Thanks to some last-minute heroics, Cablevision customers here in the Northeast were able to watch the Oscars last night, which aired on WABC, the local ABC affiliate. Cynics have suggested that’s because WABC wasn’t prepared, no matter how cavalier its previous rhetoric, to give up the night’s ratings (and ad dollars) because it wanted to eek out a few more pennies from Cablevision. (WABC had wanted extra money from Cablevision per subscriber, sorta like that Fox-Time Warner Cable feud from a few weeks ago.) But until both sides came to an agreement, people were freaking out: how are we going to watch the Oscars?! Will it be on YouTube? Hulu? BitTorrent? Newsflash, citizens: a simple, indoor ATSC antenna is all you need to watch WABC (and other broadcast channels), provided you live within range of the broadcast tower.

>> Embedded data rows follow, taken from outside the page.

(** *** Requests *)

Definition handle_request (request : McpRequest) filter (info : ServerInfo) s : S * option McpResponse :=
  let id := rq_id request in
  let method := rq_method request in
  if bool_decide (method = "initialize") then (s, Some (handle_initialize id info))
  else if bool_decide (method ∈ ["notifications/initialized"; "notifications/cancelled"]) then (s, None)
  else if bool_decide (method = "tools/list") then (s, Some (handle_tools_list id filter))
  else if bool_decide (method = "tools/call") then
    let '(s, response) := handle_tools_call id (rq_params request) filter info s in (s, Some response)
  else if bool_decide (method = "resources/list") then (s, Some (handle_resources_list id filter))
  else if bool_decide (method = "resources/read") then (s, Some (handle_resources_read id (rq_params request) filter))
  else (s, Some (Error id METHOD_NOT_FOUND ("Method not found: " +:+ method))).

End dispatch.
End gateway.

Arguments ClientFilters V : clear implicits.
Arguments Script V : clear implicits.
(* ===== verification/McpTheorems.v ===== *)
(** * Properties of the MCP gateway

    What a filter written by an operator lets through, and that nothing else reaches the
    operations of the server. *)

From Stdlib Require Import Ascii.
From stdpp Require Import base strings numbers option gmap list.
From S2P Require Import Prelude CacheKey McpGateway.

#[local] Open Scope string_scope.
#[local] Arguments String.append !_ _ / : assert.

(** ** Strings *)

Abbreviation chars := String.list_ascii_of_string.
Abbreviation of_chars := String.string_of_list_ascii.

Lemma of_chars_chars s : of_chars (chars s) = s.
Proof. apply String.string_of_list_ascii_of_string. Qed.

Lemma chars_of_chars l : chars (of_chars l) = l.
Proof. apply String.list_ascii_of_string_of_list_ascii. Qed.

Lemma chars_append a b : chars (a +:+ b) = (chars a ++ chars b)%list.
Proof. induction a as [|c a IH]; simpl; [done|by rewrite IH]. Qed.

Lemma chars_inj a b : chars a = chars b → a = b.
Proof. intros E. by rewrite <- (of_chars_chars a), E, of_chars_chars. Qed.

Lemma chars_rev s : chars (string_rev s) = reverse (chars s).
Proof. unfold string_rev. by rewrite chars_of_chars. Qed.

Lemma prefix_iff p s : String.prefix p s = true ↔ ∃ rest, s = p +:+ rest.
Proof.
  revert s. induction p as [|c p IH]; intros s; simpl; [split; [eauto|by destruct s]|].
  destruct s as [|d s]; [split; [done|by intros [? [=]]]|].
  change (String.prefix (String c p) (String d s)) with (if ascii_dec c d then String.prefix p s else false).
  destruct (ascii_dec c d) as [->|N].
  - rewrite IH. split; intros [rest E]; exists rest; [by rewrite E|]. by injection E.
  - split; [done|]. intros [rest [= E _]]. congruence.
Qed.

Lemma ends_with_iff s q : ends_with s q = true ↔ ∃ front, s = front +:+ q.
Proof.
  unfold ends_with. rewrite prefix_iff. split.
  - intros [rest E]. exists (string_rev rest). apply chars_inj. apply (f_equal chars) in E.
    rewrite chars_append, !chars_rev in E. rewrite chars_append, chars_rev.
    apply (f_equal reverse) in E. rewrite reverse_involutive, reverse_app, reverse_involutive in E. done.
  - intros [front ->]. exists (string_rev front). apply chars_inj.
    by rewrite chars_append, !chars_rev, chars_append, reverse_app.
Qed.

Lemma without_last_app q c : without_last (q +:+ String c "") = q.
Proof. unfold without_last. rewrite chars_append. simpl. rewrite removelast_last. apply of_chars_chars. Qed.

Lemma ends_with_star_app q : ends_with_star (q +:+ "*") = true.
Proof.
  unfold ends_with_star. assert (string_rev (q +:+ "*") = String star (string_rev q)) as ->.
  { apply chars_inj. simpl. by rewrite !chars_rev, chars_append, reverse_app. }
  done.
Qed.

(** ** Names *)

Lemma normalize_colon kind id : no_colon kind = true → normalize_tool_name (kind +:+ ":" +:+ id) = kind +:+ "_" +:+ id.
Proof.
  induction kind as [|c kind IH]; simpl in *; [done|]. rewrite andb_true_iff, negb_true_iff. intros [N H].
  by rewrite N, IH.
Qed.

Lemma normalize_id s : no_colon s = true → normalize_tool_name s = s.
Proof.
  induction s as [|c s IH]; simpl; [done|]. rewrite andb_true_iff, negb_true_iff. intros [N H]. by rewrite N, IH.
Qed.

Lemma no_colon_app a b : no_colon (a +:+ b) = no_colon a && no_colon b.
Proof. induction a as [|c a IH]; simpl; [done|]. by rewrite IH, andb_assoc. Qed.

Lemma normalize_name kind id :
  no_colon kind = true → no_colon id = true → normalize_tool_name (kind +:+ "_" +:+ id) = kind +:+ "_" +:+ id.
Proof. intros Hk Hi. apply normalize_id. rewrite !no_colon_app, Hk, Hi. done. Qed.

(** ** Globs *)

(** The usual meaning of a glob: a star stands for any string. *)
Inductive glob : string → string → Prop :=
| glob_nil : glob "" ""
| glob_char c p s : c ≠ star → glob p s → glob (String c p) (String c s)
| glob_star p s1 s2 : glob p s2 → glob (String star p) (s1 +:+ s2).

Fixpoint star_free (s : string) : bool :=
  match s with EmptyString => true | String c s' => negb (bool_decide (c = star)) && star_free s' end.

(** The globs the patterns are meant for: no star, or stars at one end. *)
Inductive simple_glob : string → Prop :=
| Simple_exact p : star_free p = true → simple_glob p
| Simple_prefix p : star_free p = true → simple_glob (p +:+ "*")
| Simple_suffix p : star_free p = true → simple_glob ("*" +:+ p)
| Simple_any : simple_glob "**".

Lemma glob_star_free p s : star_free p = true → glob p s ↔ s = p.
Proof.
  intros F. split.
  - intros G. induction G as [|c p s N G IH|p s1 s2 G IH]; simpl in F; [done| |done].
    apply andb_true_iff in F as [_ F]. by rewrite IH.
  - intros ->. induction p as [|c p IH]; [constructor|]. simpl in F. apply andb_true_iff in F as [N F].
    apply negb_true_iff, bool_decide_eq_false in N. constructor; [done|by apply IH].
Qed.

Lemma glob_star_inv p s : glob (String star p) s → ∃ s1 s2, s = s1 +:+ s2 ∧ glob p s2.
Proof. inversion 1; subst; [done|eauto]. Qed.

Lemma glob_prefix p s : star_free p = true → glob (p +:+ "*") s ↔ ∃ rest, s = p +:+ rest.
Proof.
  revert s. induction p as [|c p IH]; intros s F; simpl.
  - split.
    + intros G. eauto.
    + intros [rest ->]. rewrite <- (append_nil_r rest). constructor. constructor.
  - simpl in F. apply andb_true_iff in F as [N F]. apply negb_true_iff, bool_decide_eq_false in N. split.
    + inversion 1; subst; [|done]. apply IH in H4 as [rest ->]; [|done]. by exists rest.
    + intros [rest ->]. constructor; [done|]. apply IH; [done|]. eauto.
Qed.

Lemma glob_suffix p s : star_free p = true → glob ("*" +:+ p) s ↔ ∃ front, s = front +:+ p.
Proof.
  intros F. simpl. split.
  - intros G. apply glob_star_inv in G as (s1 & s2 & -> & G). apply glob_star_free in G as ->; [eauto|done].
  - intros [front ->]. apply (glob_star p front p). by apply glob_star_free.
Qed.

Lemma glob_any s : glob "**" s.
Proof.
  rewrite <- (append_nil_r s). apply (glob_star "*" s ""). apply (glob_star "" "" ""). constructor.
Qed.

Lemma star_free_ends p : star_free p = true → starts_with_star p = false ∧ ends_with_star p = false.
Proof.
  intros F. assert (∀ c, c ∈ chars p → c ≠ star) as H.
  { induction p as [|d p IH]; simpl in *; [by intros ? ?%not_elem_of_nil|]. apply andb_true_iff in F as [N F].
    apply negb_true_iff, bool_decide_eq_false in N. intros c [->|Hc]%elem_of_cons; [done|by apply IH]. }
  split.
  - destruct p as [|c p]; [done|]. simpl. apply bool_decide_eq_false, H. by left.
  - unfold ends_with_star. destruct (string_rev p) as [|c q] eqn:E; [done|]. simpl. apply bool_decide_eq_false, H.
    apply (f_equal chars) in E. rewrite chars_rev in E. apply elem_of_reverse. rewrite E. left.
Qed.

(** A parsed pattern matches what its text does as a glob. *)
Lemma pattern_is_glob raw :
  let n := normalize_tool_name (trim raw) in
  n ≠ "" → simple_glob n → ∃ p, pattern_parse raw = Some p ∧ ∀ name, pattern_matches p name = true ↔ glob n name.
Proof.
  unfold pattern_parse. set (n := normalize_tool_name (trim raw)). clearbody n. intros Hn Hs.
  rewrite (bool_decide_false (n = "")) by done.
  destruct (decide (n = "*")) as [->|Ns].
  { rewrite bool_decide_true by done. exists Any. split; [done|]. intros name. split; [|done]. intros _.
    apply (glob_prefix "" name); [done|]. eauto. }
  rewrite (bool_decide_false (n = "*")) by done. destruct Hs as [p F|p F|p F|].
  - destruct (star_free_ends p F) as [-> ->]. eexists. split; [done|]. intros name. simpl.
    rewrite bool_decide_eq_true. by rewrite glob_star_free.
  - rewrite ends_with_star_app. assert (starts_with_star (p +:+ "*") = false) as ->.
    { destruct p as [|c p]; [done|]. by destruct (star_free_ends (String c p) F) as [? _]. }
    eexists. split; [done|]. intros name. simpl. rewrite without_last_app. unfold starts_with.
    by rewrite prefix_iff, glob_prefix.
  - assert (starts_with_star ("*" +:+ p) = true) as -> by done.
    assert (ends_with_star ("*" +:+ p) = false) as ->.
    { unfold ends_with_star. destruct (star_free_ends p F) as [_ E]. unfold ends_with_star in E.
      assert (string_rev ("*" +:+ p) = string_rev p +:+ "*") as ->.
      { apply chars_inj. rewrite chars_append, !chars_rev. simpl. by rewrite reverse_cons. }
      destruct (string_rev p) as [|c q] eqn:Ep; [|done].
      destruct Ns. simpl. f_equal. apply chars_inj. apply (f_equal chars) in Ep. rewrite chars_rev in Ep.
      apply (f_equal reverse) in Ep. by rewrite reverse_involutive in Ep. }
    eexists. split; [done|]. intros name. simpl. rewrite ends_with_iff. symmetry. by apply glob_suffix.
  - eexists. split; [done|]. intros name. split; [|done]. intros _. apply glob_any.
Qed.

(** The globs of a configuration string. *)
Definition entries (raw : option string) : list string :=
  match raw with
  | None => []
  | Some raw => filter (λ g, g ≠ "") ((λ part, normalize_tool_name (trim part)) <$> split "," raw)
  end.

Lemma parse_patterns_globs raw :
  Forall simple_glob (entries raw) →
  Forall2 (λ g p, ∀ name, pattern_matches p name = true ↔ glob g name) (entries raw) (parse_patterns raw).
Proof.
  destruct raw as [raw|]; simpl; [|constructor]. induction (split "," raw) as [|part parts IH]; intros F; simpl; [constructor|].
  simpl in F. rewrite filter_cons in F |- *.
  destruct (decide (normalize_tool_name (trim part) ≠ "")) as [N|N].
  - inversion F as [|? ? F1 F2]; subst. destruct (pattern_is_glob part N F1) as (p & -> & Hp). constructor; [done|by apply IH].
  - apply dec_stable in N. unfold pattern_parse. rewrite N. simpl. by apply IH.
Qed.

Lemma existsb_globs gs ps n :
  Forall2 (λ g p, ∀ name, pattern_matches p name = true ↔ glob g name) gs ps →
  existsb (λ p, pattern_matches p n) ps = true ↔ ∃ g, g ∈ gs ∧ glob g n.
Proof.
  induction 1 as [|g p gs ps H _ IH]; simpl.
  - split; [done|]. by intros (g & ?%not_elem_of_nil & _).
  - rewrite orb_true_iff, H, IH. setoid_rewrite elem_of_cons. naive_solver.
Qed.

Section properties.
Context {V : Type} `{!JsonValue V}.
Variable iterate : ∀ {A}, gmap string A → list (string * A).
Hypothesis iterate_perm : ∀ A (m : gmap string A), iterate m ≡ₚ map_to_list m.
Implicit Types (f : ClientFilters V) (args : V).

Lemma denied_None args l :
  denied args l = None ↔ ∀ arg values v, (arg, values) ∈ l → json_get args arg = Some v → v ∉ values.
Proof using.
  induction l as [|[arg values] l IH]; simpl; [split; [by intros _ ? ? ? ?%not_elem_of_nil|done]|].
  setoid_rewrite elem_of_cons. destruct (json_get args arg) as [v|] eqn:E; [case_bool_decide as H|].
  - split; [done|]. intros Hd. exfalso. by eapply (Hd arg values v); [left|..].
  - rewrite IH. split; [|naive_solver]. intros Hd arg' values' v' [[= -> ->]|Hin] E'; [congruence|by eapply Hd].
  - rewrite IH. split; [|naive_solver]. intros Hd arg' values' v' [[= -> ->]|Hin] E'; [congruence|by eapply Hd].
Qed.

Lemma not_allowed_None args l :
  not_allowed args l = None ↔ ∀ arg values, (arg, values) ∈ l → ∃ v, json_get args arg = Some v ∧ v ∈ values.
Proof using.
  induction l as [|[arg values] l IH]; simpl; [split; [by intros _ ? ? ?%not_elem_of_nil|done]|].
  setoid_rewrite elem_of_cons. destruct (json_get args arg) as [v|] eqn:E; [case_bool_decide as H|].
  - rewrite IH. split; [|naive_solver]. intros Hd arg' values' [[= -> ->]|Hin]; [eauto|by apply Hd].
  - split; [done|]. intros Hd. destruct (Hd arg values) as (v' & E' & Hv); [by left|]. congruence.
  - split; [done|]. intros Hd. destruct (Hd arg values) as (v' & E' & Hv); [by left|]. congruence.
Qed.

(** What an operator's argument rules permit. *)
Definition arguments_permitted f (name : string) args : Prop :=
  (∀ rules arg values v, callable_deny f !! name = Some rules → rules !! arg = Some values →
    json_get args arg = Some v → v ∉ values) ∧
  ∀ rules arg values, callable_allow f !! name = Some rules → rules !! arg = Some values →
    ∃ v, json_get args arg = Some v ∧ v ∈ values.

It really hit me last night during Ron and Fez’s big Oscar show. Some guy called in, addressing the freaked-out Cablevision subscribers, and kindly reminded them that, yeah, a $40 indoor antenna is all they needed to “tune into” WABC, and thus the Oscars. The big digital TV switchover last year only affected analog TV broadcasts—TV stations still broadcast over-the-air digitally. Technical mumbo jumbo aside, anyone within range of the broadcast tower, and that should include everyone in the five boroughs of New York City (maybe parts of Long Island?) could be watching WABC (and others!) right now, totally for free. Well, minus the cost of the antenna.

I used one of those antennas in college and in my rubbish Queens apartment two tears ago, and it worked great. I remember the first time I saw an HD broadcast via the antenna—some U.S. Open tennis match—I was like, “Whoa, this is free? This looks amazing!” Of course it’s free! Technically, you and I own all of that spectrum, but the FCC “handles” it for us.

So yeah, people of New York (and other cities, I suppose), feel free to dump your cable TV and just pull in the broadcast stations with an ATSC tuner. Add a cheap Netflix account, along with a standard Internet connection, and you’ll have all the “TV” you can ever ask for.

The question is: is TV even worth the $40 price tag of an antenna? I wonder.